Assigned task: Within the records below, reproduce without change the lines from the line that has "rep_ptr sem (k := KSecretKeySelector)" through the line that has "Definition rep_MirroringStatus (h", and only those.

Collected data

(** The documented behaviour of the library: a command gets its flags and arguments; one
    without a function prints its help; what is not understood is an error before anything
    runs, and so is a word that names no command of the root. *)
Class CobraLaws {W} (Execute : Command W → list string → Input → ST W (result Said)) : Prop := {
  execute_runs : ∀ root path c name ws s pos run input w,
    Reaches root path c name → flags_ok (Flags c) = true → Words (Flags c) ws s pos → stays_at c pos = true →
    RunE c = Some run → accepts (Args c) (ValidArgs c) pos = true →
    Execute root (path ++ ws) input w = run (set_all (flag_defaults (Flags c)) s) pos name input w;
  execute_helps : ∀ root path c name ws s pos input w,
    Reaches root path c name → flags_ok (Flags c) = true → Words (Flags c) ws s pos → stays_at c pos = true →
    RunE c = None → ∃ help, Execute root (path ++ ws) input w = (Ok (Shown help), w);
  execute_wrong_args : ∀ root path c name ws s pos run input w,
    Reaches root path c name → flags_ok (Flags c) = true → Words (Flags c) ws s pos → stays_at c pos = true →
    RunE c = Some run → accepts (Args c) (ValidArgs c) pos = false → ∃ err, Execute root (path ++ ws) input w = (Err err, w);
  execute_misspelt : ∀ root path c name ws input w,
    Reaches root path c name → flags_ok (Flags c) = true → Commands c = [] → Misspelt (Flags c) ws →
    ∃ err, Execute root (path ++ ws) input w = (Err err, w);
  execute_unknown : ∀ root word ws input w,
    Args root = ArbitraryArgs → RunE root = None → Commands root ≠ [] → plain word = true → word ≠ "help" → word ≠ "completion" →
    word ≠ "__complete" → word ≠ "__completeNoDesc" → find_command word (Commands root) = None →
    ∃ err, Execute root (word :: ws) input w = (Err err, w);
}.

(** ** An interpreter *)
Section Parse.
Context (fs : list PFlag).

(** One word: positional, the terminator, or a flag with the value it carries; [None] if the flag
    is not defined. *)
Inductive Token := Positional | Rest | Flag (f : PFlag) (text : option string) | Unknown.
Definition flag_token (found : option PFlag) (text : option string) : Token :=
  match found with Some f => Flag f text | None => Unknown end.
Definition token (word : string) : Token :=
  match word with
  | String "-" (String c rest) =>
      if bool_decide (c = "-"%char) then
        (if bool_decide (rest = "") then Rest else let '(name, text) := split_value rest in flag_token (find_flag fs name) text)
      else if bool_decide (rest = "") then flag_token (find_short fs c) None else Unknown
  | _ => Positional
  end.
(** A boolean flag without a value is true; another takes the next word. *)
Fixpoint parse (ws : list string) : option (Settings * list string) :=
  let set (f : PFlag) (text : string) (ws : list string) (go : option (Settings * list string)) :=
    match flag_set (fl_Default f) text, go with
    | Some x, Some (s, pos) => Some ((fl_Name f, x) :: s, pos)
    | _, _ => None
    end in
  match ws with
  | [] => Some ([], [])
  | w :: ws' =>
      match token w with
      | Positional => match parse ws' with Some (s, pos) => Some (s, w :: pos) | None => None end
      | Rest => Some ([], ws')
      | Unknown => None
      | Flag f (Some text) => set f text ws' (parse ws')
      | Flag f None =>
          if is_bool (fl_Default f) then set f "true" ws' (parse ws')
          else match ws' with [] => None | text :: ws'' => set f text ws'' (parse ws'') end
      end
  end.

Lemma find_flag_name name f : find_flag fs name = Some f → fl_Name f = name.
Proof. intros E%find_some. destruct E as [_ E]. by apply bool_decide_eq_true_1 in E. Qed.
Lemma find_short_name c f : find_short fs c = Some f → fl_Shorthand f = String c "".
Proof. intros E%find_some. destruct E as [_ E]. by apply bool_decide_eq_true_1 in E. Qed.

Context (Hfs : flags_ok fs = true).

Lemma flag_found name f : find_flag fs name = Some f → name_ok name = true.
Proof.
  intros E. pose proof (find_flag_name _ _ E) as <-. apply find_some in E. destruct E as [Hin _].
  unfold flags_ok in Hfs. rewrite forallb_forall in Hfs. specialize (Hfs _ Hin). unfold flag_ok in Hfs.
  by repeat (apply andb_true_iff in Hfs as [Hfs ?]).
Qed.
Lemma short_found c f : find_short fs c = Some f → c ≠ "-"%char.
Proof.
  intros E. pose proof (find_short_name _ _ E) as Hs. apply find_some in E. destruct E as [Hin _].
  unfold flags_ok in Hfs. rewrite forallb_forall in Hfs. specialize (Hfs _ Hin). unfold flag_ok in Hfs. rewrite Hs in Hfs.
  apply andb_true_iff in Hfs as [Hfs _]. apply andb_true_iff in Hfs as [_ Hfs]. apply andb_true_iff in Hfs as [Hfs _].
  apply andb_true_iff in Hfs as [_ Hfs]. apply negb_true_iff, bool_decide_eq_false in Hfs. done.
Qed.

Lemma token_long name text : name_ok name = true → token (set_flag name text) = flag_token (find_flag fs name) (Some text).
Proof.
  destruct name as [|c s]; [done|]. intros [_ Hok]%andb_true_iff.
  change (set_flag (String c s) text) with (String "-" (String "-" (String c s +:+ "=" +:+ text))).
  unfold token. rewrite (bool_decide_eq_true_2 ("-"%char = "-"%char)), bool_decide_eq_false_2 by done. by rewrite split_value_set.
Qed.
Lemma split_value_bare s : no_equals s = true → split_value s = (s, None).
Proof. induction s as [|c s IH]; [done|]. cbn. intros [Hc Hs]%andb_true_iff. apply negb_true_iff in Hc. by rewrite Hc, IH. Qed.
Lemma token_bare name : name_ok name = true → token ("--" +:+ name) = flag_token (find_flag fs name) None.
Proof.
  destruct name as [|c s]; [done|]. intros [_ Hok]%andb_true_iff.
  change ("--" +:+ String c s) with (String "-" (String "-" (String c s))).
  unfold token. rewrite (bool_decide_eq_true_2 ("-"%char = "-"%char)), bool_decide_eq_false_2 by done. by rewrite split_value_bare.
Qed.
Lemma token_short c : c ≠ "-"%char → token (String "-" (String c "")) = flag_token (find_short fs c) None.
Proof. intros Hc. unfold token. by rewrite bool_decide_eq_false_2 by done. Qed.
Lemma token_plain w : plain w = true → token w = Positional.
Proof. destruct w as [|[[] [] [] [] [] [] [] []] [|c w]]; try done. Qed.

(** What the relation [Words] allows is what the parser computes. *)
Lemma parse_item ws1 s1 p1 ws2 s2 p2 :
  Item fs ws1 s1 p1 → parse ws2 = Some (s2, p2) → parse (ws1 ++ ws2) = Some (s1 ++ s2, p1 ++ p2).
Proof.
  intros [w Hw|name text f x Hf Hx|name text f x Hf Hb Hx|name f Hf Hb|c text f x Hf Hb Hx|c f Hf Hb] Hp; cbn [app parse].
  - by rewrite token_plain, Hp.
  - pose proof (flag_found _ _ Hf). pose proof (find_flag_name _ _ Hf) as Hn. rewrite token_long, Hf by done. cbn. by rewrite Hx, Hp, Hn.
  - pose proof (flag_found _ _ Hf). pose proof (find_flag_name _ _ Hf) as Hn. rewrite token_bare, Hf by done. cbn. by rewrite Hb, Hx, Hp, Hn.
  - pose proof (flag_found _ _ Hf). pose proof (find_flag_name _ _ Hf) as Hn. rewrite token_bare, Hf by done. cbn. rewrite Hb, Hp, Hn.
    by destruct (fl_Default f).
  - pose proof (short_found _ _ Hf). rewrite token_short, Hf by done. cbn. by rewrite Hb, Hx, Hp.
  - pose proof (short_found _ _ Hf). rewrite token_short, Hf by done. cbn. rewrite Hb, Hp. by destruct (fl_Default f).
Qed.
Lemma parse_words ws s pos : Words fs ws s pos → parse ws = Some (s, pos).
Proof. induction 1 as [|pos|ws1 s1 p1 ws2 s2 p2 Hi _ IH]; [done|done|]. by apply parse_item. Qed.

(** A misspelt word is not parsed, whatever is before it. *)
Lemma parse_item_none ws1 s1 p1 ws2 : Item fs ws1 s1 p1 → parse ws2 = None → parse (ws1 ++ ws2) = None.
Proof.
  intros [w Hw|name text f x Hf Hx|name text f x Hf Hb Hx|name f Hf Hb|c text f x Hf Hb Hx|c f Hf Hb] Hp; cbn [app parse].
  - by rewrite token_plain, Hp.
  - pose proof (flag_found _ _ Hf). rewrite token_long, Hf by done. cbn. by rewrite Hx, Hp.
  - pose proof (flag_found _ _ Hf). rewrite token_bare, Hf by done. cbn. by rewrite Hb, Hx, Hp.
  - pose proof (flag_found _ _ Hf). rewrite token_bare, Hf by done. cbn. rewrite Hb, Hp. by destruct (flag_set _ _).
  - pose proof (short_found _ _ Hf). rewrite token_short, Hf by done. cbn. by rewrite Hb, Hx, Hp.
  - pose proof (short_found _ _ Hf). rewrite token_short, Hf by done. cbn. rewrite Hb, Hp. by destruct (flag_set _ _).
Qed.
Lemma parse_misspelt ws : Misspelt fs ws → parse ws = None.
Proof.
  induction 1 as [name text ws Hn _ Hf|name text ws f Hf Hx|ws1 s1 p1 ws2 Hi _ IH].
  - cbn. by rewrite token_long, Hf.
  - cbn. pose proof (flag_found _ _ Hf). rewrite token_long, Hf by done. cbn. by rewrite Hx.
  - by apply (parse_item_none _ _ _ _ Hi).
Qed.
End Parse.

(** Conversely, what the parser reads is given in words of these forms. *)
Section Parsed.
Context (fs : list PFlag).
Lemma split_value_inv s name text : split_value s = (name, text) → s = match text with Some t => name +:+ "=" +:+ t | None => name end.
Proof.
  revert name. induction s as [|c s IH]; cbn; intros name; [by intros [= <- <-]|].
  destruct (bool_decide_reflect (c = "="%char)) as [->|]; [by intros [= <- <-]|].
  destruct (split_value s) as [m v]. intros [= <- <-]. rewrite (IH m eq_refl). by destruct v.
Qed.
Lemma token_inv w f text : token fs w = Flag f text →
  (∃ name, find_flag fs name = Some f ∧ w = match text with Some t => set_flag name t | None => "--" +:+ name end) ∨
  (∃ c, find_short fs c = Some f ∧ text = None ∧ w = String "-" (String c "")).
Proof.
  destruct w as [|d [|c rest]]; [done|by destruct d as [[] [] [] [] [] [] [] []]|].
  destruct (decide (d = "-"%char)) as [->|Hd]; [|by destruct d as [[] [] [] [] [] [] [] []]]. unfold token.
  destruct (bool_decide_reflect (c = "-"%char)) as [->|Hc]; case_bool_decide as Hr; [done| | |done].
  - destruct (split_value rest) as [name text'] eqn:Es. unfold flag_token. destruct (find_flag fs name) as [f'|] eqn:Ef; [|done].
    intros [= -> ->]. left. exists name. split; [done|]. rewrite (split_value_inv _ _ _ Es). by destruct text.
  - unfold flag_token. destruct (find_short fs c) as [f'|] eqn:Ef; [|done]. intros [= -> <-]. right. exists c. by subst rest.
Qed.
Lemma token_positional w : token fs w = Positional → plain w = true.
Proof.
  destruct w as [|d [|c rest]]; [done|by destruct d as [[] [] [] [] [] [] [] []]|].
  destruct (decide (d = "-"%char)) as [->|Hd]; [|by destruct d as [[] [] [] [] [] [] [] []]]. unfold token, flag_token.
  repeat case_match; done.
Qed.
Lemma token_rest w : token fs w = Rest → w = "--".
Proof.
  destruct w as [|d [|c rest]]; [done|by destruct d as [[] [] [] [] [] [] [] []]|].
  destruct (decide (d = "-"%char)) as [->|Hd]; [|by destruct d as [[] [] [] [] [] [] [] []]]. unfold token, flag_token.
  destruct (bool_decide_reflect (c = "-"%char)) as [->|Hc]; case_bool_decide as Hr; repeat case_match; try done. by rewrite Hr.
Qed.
...
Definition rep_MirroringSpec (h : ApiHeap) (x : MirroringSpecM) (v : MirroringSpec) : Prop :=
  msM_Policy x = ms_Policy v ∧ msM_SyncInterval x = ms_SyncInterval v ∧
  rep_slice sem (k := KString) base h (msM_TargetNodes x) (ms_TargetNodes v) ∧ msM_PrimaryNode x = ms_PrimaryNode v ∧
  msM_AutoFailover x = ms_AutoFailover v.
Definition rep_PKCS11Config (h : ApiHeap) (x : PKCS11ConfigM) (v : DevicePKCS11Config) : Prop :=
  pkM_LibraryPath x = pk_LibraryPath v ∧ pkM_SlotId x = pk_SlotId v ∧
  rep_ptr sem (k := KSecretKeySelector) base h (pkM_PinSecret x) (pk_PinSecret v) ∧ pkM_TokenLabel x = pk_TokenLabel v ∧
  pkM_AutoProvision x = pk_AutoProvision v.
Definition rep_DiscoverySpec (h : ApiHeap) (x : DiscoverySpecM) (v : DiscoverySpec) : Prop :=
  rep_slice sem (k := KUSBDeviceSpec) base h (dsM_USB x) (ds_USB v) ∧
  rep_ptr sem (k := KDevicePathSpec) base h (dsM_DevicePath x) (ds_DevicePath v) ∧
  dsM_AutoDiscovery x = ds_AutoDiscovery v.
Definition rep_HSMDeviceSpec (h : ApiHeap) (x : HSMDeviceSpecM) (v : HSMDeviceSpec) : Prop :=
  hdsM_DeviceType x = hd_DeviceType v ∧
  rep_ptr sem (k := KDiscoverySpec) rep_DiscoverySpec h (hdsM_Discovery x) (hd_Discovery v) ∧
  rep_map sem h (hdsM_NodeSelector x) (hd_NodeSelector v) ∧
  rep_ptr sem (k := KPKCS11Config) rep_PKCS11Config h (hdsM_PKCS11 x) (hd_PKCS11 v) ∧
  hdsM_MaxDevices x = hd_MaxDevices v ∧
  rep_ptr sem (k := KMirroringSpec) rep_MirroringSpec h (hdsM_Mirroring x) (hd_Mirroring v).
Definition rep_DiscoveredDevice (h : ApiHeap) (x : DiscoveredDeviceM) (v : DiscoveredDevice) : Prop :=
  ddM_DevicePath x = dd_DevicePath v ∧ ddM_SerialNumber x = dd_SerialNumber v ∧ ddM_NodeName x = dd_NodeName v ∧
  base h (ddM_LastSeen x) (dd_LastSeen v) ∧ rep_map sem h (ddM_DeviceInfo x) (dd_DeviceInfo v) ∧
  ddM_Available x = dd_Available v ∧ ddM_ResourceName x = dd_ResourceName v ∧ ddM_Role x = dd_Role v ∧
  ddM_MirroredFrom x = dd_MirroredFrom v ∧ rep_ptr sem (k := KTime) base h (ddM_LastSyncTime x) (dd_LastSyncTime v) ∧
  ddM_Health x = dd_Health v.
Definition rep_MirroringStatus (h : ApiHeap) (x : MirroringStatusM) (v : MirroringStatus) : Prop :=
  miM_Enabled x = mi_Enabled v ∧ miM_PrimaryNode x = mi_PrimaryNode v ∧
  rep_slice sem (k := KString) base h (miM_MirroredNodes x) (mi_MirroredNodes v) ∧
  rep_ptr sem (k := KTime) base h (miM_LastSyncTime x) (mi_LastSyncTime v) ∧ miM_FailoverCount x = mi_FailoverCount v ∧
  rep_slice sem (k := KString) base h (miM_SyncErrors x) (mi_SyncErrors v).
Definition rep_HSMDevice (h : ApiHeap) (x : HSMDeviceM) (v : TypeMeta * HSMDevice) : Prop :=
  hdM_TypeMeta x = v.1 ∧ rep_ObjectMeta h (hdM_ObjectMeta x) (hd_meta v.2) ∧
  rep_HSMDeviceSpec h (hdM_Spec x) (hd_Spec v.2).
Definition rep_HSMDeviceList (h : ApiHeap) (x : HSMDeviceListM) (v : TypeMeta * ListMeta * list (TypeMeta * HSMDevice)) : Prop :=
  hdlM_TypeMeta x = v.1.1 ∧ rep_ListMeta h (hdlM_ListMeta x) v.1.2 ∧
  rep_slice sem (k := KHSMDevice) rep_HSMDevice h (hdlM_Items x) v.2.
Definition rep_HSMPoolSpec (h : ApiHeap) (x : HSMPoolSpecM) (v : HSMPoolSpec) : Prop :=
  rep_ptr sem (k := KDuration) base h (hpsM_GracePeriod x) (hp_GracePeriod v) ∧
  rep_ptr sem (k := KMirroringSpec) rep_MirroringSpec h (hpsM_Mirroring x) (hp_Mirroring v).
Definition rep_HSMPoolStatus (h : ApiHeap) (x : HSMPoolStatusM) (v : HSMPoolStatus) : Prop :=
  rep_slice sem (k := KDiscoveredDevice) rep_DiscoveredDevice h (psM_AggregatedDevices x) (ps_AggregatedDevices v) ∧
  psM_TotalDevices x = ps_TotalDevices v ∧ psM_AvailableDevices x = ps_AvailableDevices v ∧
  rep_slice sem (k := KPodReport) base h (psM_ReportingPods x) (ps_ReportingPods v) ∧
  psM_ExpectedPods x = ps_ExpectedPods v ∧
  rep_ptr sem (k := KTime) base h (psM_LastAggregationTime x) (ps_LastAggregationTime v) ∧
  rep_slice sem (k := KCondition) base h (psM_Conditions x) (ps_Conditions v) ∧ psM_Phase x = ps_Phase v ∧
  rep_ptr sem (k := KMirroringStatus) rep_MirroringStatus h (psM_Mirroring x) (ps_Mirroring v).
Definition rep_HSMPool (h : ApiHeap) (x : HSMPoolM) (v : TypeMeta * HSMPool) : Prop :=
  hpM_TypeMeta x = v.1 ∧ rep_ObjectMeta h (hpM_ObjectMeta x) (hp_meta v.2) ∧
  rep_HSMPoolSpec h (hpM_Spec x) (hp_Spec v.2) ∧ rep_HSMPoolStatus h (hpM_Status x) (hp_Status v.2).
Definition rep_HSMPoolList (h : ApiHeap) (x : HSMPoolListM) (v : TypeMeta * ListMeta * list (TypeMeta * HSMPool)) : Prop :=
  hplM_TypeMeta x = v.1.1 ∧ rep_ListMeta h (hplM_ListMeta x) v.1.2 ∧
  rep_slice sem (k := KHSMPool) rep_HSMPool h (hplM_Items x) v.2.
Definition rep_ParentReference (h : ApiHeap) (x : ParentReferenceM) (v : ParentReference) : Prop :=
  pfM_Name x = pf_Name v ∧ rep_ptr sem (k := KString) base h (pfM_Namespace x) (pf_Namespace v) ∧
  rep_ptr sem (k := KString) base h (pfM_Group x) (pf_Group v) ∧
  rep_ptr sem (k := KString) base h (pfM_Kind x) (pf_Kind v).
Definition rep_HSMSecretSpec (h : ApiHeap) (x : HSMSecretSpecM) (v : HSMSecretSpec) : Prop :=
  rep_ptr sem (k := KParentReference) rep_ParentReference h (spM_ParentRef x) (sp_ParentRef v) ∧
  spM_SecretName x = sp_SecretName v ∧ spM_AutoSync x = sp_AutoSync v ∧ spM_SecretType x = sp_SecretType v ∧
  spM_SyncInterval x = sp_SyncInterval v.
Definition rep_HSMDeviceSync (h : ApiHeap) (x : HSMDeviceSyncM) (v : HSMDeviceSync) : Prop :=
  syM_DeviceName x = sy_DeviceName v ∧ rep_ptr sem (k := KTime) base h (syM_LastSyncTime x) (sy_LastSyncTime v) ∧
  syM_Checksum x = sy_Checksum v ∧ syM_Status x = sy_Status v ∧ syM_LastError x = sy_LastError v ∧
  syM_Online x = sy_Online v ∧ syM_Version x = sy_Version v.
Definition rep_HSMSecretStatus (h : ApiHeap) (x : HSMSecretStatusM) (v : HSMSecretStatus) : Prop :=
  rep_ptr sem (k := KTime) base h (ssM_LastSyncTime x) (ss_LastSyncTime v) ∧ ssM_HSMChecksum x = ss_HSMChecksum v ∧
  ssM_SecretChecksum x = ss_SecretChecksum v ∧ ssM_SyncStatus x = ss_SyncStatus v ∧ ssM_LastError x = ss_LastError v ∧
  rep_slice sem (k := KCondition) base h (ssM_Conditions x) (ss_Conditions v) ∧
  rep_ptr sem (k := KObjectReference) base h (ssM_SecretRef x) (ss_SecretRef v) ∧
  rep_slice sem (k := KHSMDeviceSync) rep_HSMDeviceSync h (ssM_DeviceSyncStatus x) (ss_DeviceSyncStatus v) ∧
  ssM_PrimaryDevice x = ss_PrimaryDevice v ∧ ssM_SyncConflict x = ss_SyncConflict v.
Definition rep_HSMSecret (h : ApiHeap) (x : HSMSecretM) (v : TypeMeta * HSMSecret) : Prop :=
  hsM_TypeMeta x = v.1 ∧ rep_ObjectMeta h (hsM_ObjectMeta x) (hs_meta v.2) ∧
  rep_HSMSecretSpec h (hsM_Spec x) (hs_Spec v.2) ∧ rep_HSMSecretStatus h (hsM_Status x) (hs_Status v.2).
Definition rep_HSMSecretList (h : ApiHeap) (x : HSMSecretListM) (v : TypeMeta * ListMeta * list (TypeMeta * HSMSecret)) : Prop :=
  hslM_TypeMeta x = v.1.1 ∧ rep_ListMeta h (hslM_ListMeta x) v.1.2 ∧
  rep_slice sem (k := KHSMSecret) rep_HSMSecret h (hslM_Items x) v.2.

Exercise output:
  rep_ptr sem (k := KSecretKeySelector) base h (pkM_PinSecret x) (pk_PinSecret v) ∧ pkM_TokenLabel x = pk_TokenLabel v ∧
  pkM_AutoProvision x = pk_AutoProvision v.
Definition rep_DiscoverySpec (h : ApiHeap) (x : DiscoverySpecM) (v : DiscoverySpec) : Prop :=
  rep_slice sem (k := KUSBDeviceSpec) base h (dsM_USB x) (ds_USB v) ∧
  rep_ptr sem (k := KDevicePathSpec) base h (dsM_DevicePath x) (ds_DevicePath v) ∧
  dsM_AutoDiscovery x = ds_AutoDiscovery v.
Definition rep_HSMDeviceSpec (h : ApiHeap) (x : HSMDeviceSpecM) (v : HSMDeviceSpec) : Prop :=
  hdsM_DeviceType x = hd_DeviceType v ∧
  rep_ptr sem (k := KDiscoverySpec) rep_DiscoverySpec h (hdsM_Discovery x) (hd_Discovery v) ∧
  rep_map sem h (hdsM_NodeSelector x) (hd_NodeSelector v) ∧
  rep_ptr sem (k := KPKCS11Config) rep_PKCS11Config h (hdsM_PKCS11 x) (hd_PKCS11 v) ∧
  hdsM_MaxDevices x = hd_MaxDevices v ∧
  rep_ptr sem (k := KMirroringSpec) rep_MirroringSpec h (hdsM_Mirroring x) (hd_Mirroring v).
Definition rep_DiscoveredDevice (h : ApiHeap) (x : DiscoveredDeviceM) (v : DiscoveredDevice) : Prop :=
  ddM_DevicePath x = dd_DevicePath v ∧ ddM_SerialNumber x = dd_SerialNumber v ∧ ddM_NodeName x = dd_NodeName v ∧
  base h (ddM_LastSeen x) (dd_LastSeen v) ∧ rep_map sem h (ddM_DeviceInfo x) (dd_DeviceInfo v) ∧
  ddM_Available x = dd_Available v ∧ ddM_ResourceName x = dd_ResourceName v ∧ ddM_Role x = dd_Role v ∧
  ddM_MirroredFrom x = dd_MirroredFrom v ∧ rep_ptr sem (k := KTime) base h (ddM_LastSyncTime x) (dd_LastSyncTime v) ∧
  ddM_Health x = dd_Health v.
Definition rep_MirroringStatus (h : ApiHeap) (x : MirroringStatusM) (v : MirroringStatus) : Prop :=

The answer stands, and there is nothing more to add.